Presumably, if the CAL union functioned properly, it would have reported the problem to management in time. If the management had ignored the matter, the union would have put pressure on it, to the extent of taking industrial action, until the problem was resolved. If that had happened, the crash might have been averted.
This is not to say that labor unions are a panacea. But employees on the front line, after all, know best and care most about flight safety.
A well-organized union would push for their participation in policing air safety and stand up against an airline management that may be overly preoccupied with cost-effectiveness. And consumers benefit in the process. If this doesn't happen and CAL is privatized and adopts a new management system within two years, as Premier Yu Shyi-kun recently promised, flight safety will likely remain just a pie in the sky.
To be fair, dysfunctional unions are common in Taiwan.
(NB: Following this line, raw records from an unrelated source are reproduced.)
(** A match anchored at the head of [l]: the three captures. *)
Definition match_here (l : list ascii) : option (string * string * string) :=
  match strip_prefix lit_tff l with
  | None => None
  | Some r =>
  match spaces1 r with
  | None => None
  | Some r =>
  match digits1 r with
  | None => None
  | Some (d1, r) =>
  match spaces1 r with
  | None => None
  | Some r =>
  match strip_prefix lit_bff r with
  | None => None
  | Some r =>
  match spaces1 r with
  | None => None
  | Some r =>
  match digits1 r with
  | None => None
  | Some (d2, r) =>
  match spaces1 r with
  | None => None
  | Some r =>
  match strip_prefix lit_prog r with
  | None => None
  | Some r =>
  match spaces1 r with
  | None => None
  | Some r =>
  match digits1 r with
  | None => None
  | Some (d3, _) => Some (unchars d1, unchars d2, unchars d3)
  end end end end end end end end end end end.

(** [resultRegex.exec(stderr)]: the leftmost match. *)
Fixpoint regex_exec (l : list ascii) : option (string * string * string) :=
  match match_here l with
  | Some m => Some m
  | None =>
      match l with
      | [] => None
      | _ :: r => regex_exec r
      end
  end.

(** The classification of the idet counts. *)
Definition classify_field_order (stderr : string) : string :=
  match regex_exec (chars stderr) with
  | None => "unknown"
  | Some (r1, r2, _) =>
      let tff := parseInt r1 in
      let bff := parseInt r2 in
      if (tff <=? of_Z 10)%float && (bff <=? of_Z 10)%float then "progressive"
      else if (bff <? tff)%float then "tff" else "bff"
  end.

(** *** Effects

    Asynchronous functions are programs over a state that may throw
    (a rejected promise); the state is kept when they do. An exception
    thrown by a callback that the event loop runs is in no promise:
    nothing rejects, no handler sees it and the process ends
    ([Uncaught]). *)

Inductive Exn :=
| Error (msg : string)
| Uncaught (msg : string).

Definition Prog (S A : Type) : Type := S -> (Exn + A) * S.

Definition ret {S A} (a : A) : Prog S A := fun s => (inr a, s).

Definition bind {S A B} (m : Prog S A) (k : A -> Prog S B) : Prog S B :=
  fun s =>
    match m s with
    | (inr a, s') => k a s'
    | (inl e, s') => (inl e, s')
    end.

Definition throw {S A} (e : Exn) : Prog S A := fun s => (inl e, s).

(** [try { m } catch (e) { h(e) }], which is also [m.catch(h)]: the
    handler gets what [m] rejects with, not what ends the process. *)
Definition try_catch {S A} (m : Prog S A) (h : Exn -> Prog S A) : Prog S A :=
  fun s =>
    match m s with
    | (inr a, s') => (inr a, s')
    | (inl (Error msg), s') => h (Error msg) s'
    | (inl (Uncaught msg), s') => (inl (Uncaught msg), s')
    end.

Definition modify {S} (f : S -> S) : Prog S unit := fun s => (inr tt, f s).

Notation "x <- m ;; k" := (bind m (fun x => k))
  (at level 61, m at next level, right associativity).
Notation "m ;; k" := (bind m (fun _ => k))
  (at level 61, right associativity).

(** What a run leaves behind: calls to the store, to the external tools
    and to the logger, in program order. The two concurrent sides of a
    scan are listed one after the other, the side that completes first
    coming first. *)
Inductive Effect :=
| DbGet (id : string)
| DbPut (doc : MediaDocument)
| DbRemove (doc : MediaDocument)
| DbAllDocs (startkey : option string) (rows : list MediaDocument)
| DbBulkDocs (deleted : list (string * string))
| RunFfprobe (path : string)
| RunThumbnail (path : string)
| RunIdet (path : string)
| StatFile (path : string)
| LogInfo (msg : string)
| LogError (e : Exn) (msg : string).

(** What the external tools answer while one file is processed. The
    probe exits with an error, prints a JSON object, or exits normally
    with an output on which the callback of [cp.exec] throws
    ([JSON.parse] refuses it, or it has no properties to read). *)
Inductive ProbeOutcome :=
| ProbeFailed
| ProbeOutput (json : ProbeJson)
| ProbeUnparsable.

Inductive IdetOutcome :=
| IdetFailed
| IdetOutput (stderr : string).

(** The thumbnail run fails before the temporary file could be statted,
    when reading it back, when unlinking it, or not at all. *)
Inductive ThumbOutcome :=
| ThumbNoFile
| ThumbUnreadable (st : Stats)
| ThumbNotUnlinked (st : Stats) (png : string)
| ThumbDone (st : Stats) (png : string).

(** [thumb_first]: the thumbnail's stat completes before the probe does.
    The two promises of [Promise.all] share the document, and the only
    field one writes and the other reads is [thumbTime]. *)
Record Externals := {
  ffprobe : ProbeOutcome;
  idet : IdetOutcome;
  thumbnail : ThumbOutcome;
  thumb_first : bool
}.

(** The document under construction and the effects issued so far. *)
Record Scan := {
  doc : MediaDocument;
  issued : list Effect
}.

Definition issue (e : Effect) : Prog Scan unit :=
  modify (fun s => {| doc := doc s; issued := issued s ++ [e] |}).

Definition update (f : MediaDocument -> MediaDocument) : Prog Scan unit :=
  modify (fun s => {| doc := f (doc s); issued := issued s |}).

Definition the_doc : Prog Scan MediaDocument := fun s => (inr (doc s), s).

Definition set_thumb (sz t : Z) (ti : string) (d : MediaDocument) : MediaDocument :=
  {| _id := _id d; _rev := _rev d; mediaPath := mediaPath d;
     mediaSize := mediaSize d; mediaTime := mediaTime d;
     thumbSize := Some sz; thumbTime := Some t;
     cinf := cinf d; tinf := Some ti; mediainfo := mediainfo d;
     _attachments := _attachments d |}.

Definition set_attachments (a : Attachment) (d : MediaDocument) : MediaDocument :=
  {| _id := _id d; _rev := _rev d; mediaPath := mediaPath d;
     mediaSize := mediaSize d; mediaTime := mediaTime d;
     thumbSize := thumbSize d; thumbTime := thumbTime d;
     cinf := cinf d; tinf := tinf d; mediainfo := mediainfo d;
     _attachments := Some a |}.

Definition set_cinf (c : string) (d : MediaDocument) : MediaDocument :=
  {| _id := _id d; _rev := _rev d; mediaPath := mediaPath d;
     mediaSize := mediaSize d; mediaTime := mediaTime d;
     thumbSize := thumbSize d; thumbTime := thumbTime d;
     cinf := Some c; tinf := tinf d; mediainfo := mediainfo d;
     _attachments := _attachments d |}.

Definition set_mediainfo (m : Mediainfo) (d : MediaDocument) : MediaDocument :=
  {| _id := _id d; _rev := _rev d; mediaPath := mediaPath d;
     mediaSize := mediaSize d; mediaTime := mediaTime d;
     thumbSize := thumbSize d; thumbTime := thumbTime d;
     cinf := cinf d; tinf := tinf d; mediainfo := Some m;
     _attachments := _attachments d |}.

Definition set_media (p : string) (sz t : Z) (d : MediaDocument) : MediaDocument :=
  {| _id := _id d; _rev := _rev d; mediaPath := p;
     mediaSize := sz; mediaTime := t;
     thumbSize := thumbSize d; thumbTime := thumbTime d;
     cinf := cinf d; tinf := tinf d; mediainfo := mediainfo d;
     _attachments := _attachments d |}.

Definition set_rev (r : string) (d : MediaDocument) : MediaDocument :=
  {| _id := _id d; _rev := r; mediaPath := mediaPath d;
     mediaSize := mediaSize d; mediaTime := mediaTime d;
     thumbSize := thumbSize d; thumbTime := thumbTime d;
     cinf := cinf d; tinf := tinf d; mediainfo := mediainfo d;
     _attachments := _attachments d |}.

(** The TINF record. *)
Definition generateTinf (cfg : Config) (rt : Runtime) (path : string) (sz t : Z) : string :=
  join " "
    [ VStr (dquote ++ getId rt (paths_media cfg) path ++ dquote);
      VStr (Moment.format (utcOffset rt) Moment.fmt_tinf t);
      VNum (of_Z sz) ]
  ++ crlf.

Definition png_attachment (png : string) : Attachment :=
  {| content_type := "image/png"; data := png |}.

(** [generateThumb] *)
Definition generateThumb (cfg : Config) (rt : Runtime) (ext : Externals) : Prog Scan unit :=
  d <- the_doc ;;
  issue (RunThumbnail (mediaPath d)) ;;
  let assign (st : Stats) :=
    update (fun d => set_thumb (size st) (mtime st)
                       (generateTinf cfg rt (mediaPath d) (size st) (mtime st)) d) in
  match thumbnail ext with
  | ThumbNoFile => throw (Error "thumbnail")
  | ThumbUnreadable st => assign st ;; throw (Error "readFile")
  | ThumbNotUnlinked st png =>
      assign st ;; update (set_attachments (png_attachment png)) ;; throw (Error "unlink")
  | ThumbDone st png =>
      assign st ;; update (set_attachments (png_attachment png))
  end.

Definition opt_value (x : option string) : value :=
  match x with
  | Some s => VStr s
  | None => VUndefined
  end.

(** The per-stream remap of [generateMediainfo]. *)
Definition remap_stream (s : Stream) : MediainfoStream :=
  let a := stream_attr s in
  {| ms_codec :=
       [ ("long_name", a "codec_long_name"); ("type", opt_value (codec_type s));
         ("time_base", opt_value (codec_time_base s));
         ("tag_string", a "codec_tag_string"); ("is_avc", a "is_avc") ];
     ms_fields :=
       [ ("width", a "width"); ("height", a "height");
         ("sample_aspect_ratio", a "sample_aspect_ratio");
         ("display_aspect_ratio", a "display_aspect_ratio");
         ("pix_fmt", a "pix_fmt"); ("bits_per_raw_sample", a "bits_per_raw_sample");
         ("sample_fmt", a "sample_fmt"); ("sample_rate", a "sample_rate");
         ("channels", a "channels"); ("channel_layout", a "channel_layout");
         ("bits_per_sample", a "bits_per_sample");
         ("time_base", opt_value (time_base s)); ("start_time", a "start_time");
         ("duration_ts", a "duration_ts"); ("duration", a "duration");
         ("bit_rate", a "bit_rate"); ("max_bit_rate", a "max_bit_rate");
         ("nb_frames", a "nb_frames") ] |}.

Definition remap_format (f : Format) : list (string * value) :=
  let a := format_attr f in
  [ ("name", a "format_name"); ("long_name", a "format_long_name");
    ("size", a "time"); ("start_time", a "start_time");
    ("duration", opt_value (duration f)); ("bit_rate", a "bit_rate");
    ("max_bit_rate", a "max_bit_rate") ].

(** The promise behind [fieldOrder] in [generateMediainfo]. *)
Definition detectFieldOrder (md : Metadata) (ext : Externals) : Prog Scan string :=
  if negb (fieldOrder md) then ret "unknown"
  else
    d <- the_doc ;;
    issue (RunIdet (mediaPath d)) ;;
    match idet ext with
    | IdetFailed => throw (Error "idet")
    | IdetOutput stderr => ret (classify_field_order stderr)
    end.

(** [generateMediainfo] *)
Definition generateMediainfo (md : Metadata) (ext : Externals) (json : ProbeJson)
  : Prog Scan Mediainfo :=
  order <- detectFieldOrder md ext ;;
  d <- the_doc ;;
  ret {| mi_name := _id d; mi_path := mediaPath d; mi_size := mediaSize d;
         mi_time := mediaTime d; field_order := order;
         mi_streams := map remap_stream (streams json);
         mi_format := remap_format (format json) |}.

(** [generateInfo] *)
Definition generateInfo (cfg : Config) (rt : Runtime) (ext : Externals) : Prog Scan unit :=
  d <- the_doc ;;
  issue (RunFfprobe (mediaPath d)) ;;
  match ffprobe ext with
  | ProbeFailed => throw (Error "ffprobe")
  | ProbeUnparsable => throw (Uncaught "JSON.parse")
  | ProbeOutput json =>
      match streams json with
      | [] => throw (Error "not media")
      | _ :: _ =>
          d <- the_doc ;;
          update (set_cinf (generateCinf cfg rt d json)) ;;
          match metadata cfg with
          | None => ret tt
          | Some md =>
              m <- generateMediainfo md ext json ;;
              update (set_mediainfo m)
          end
      end
  end.

(** *** The catalog store

    Modelled from the spec: the document store behind [db] ([src/db.ts]
    and the database it wraps are not among the sources). §6 gives its
    interface: [get], [put] and [remove] under optimistic concurrency,
    a paged listing ordered by id, and a batched delete. *)

Definition id_ltb (a b : string) : bool :=
  match OrdersEx.String_as_OT.compare a b with
  | Lt => true
  | _ => false
  end.

Record World := {
  catalog : list MediaDocument;
  trace : list Effect
}.

Definition emit (e : Effect) : Prog World unit :=
  modify (fun w => {| catalog := catalog w; trace := trace w ++ [e] |}).

Definition lookup (id : string) (cat : list MediaDocument) : option MediaDocument :=
  find (fun d => String.eqb (_id d) id) cat.

(** Modelled from the spec: [get(id) -> (doc, revision) | NotFound]. *)
Definition db_get (id : string) : Prog World MediaDocument :=
  emit (DbGet id) ;;
  fun w =>
    match lookup id (catalog w) with
    | Some d => (inr d, w)
    | None => (inl (Error "missing"), w)
    end.

Fixpoint insert_doc (d : MediaDocument) (cat : list MediaDocument) : list MediaDocument :=
  match cat with
  | [] => [d]
  | x :: cat' => if id_ltb (_id d) (_id x) then d :: cat else x :: insert_doc d cat'
  end.

Definition replace_doc (d : MediaDocument) (cat : list MediaDocument) : list MediaDocument :=
  map (fun x => if String.eqb (_id x) (_id d) then d else x) cat.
But, with CAL's 10,000-strong work force, its union has very good prospects for developing in such a way that it could serve as an example to other airlines. But the workers must demonstrate solidarity and be willing to support the union with concerted effort. CAL employees should remember that pilots and flight attendants are, after all, workers, no matter how high their incomes and how exalted their status. If this view can be generally accepted, the union should be able to unite all its members to promote reforms "from bottom to top," starting with flight safety.
When will aviation safety at CAL cease to be a nightmare for everyone? For the sake of CAL's image and, more importantly, the safety of its passengers and flight crews, the airlines' employees should seriously reflect on the role of their union.
Huang Jui-ming is an assistant professor at the Institute of Labor Studies, National Chung Cheng University.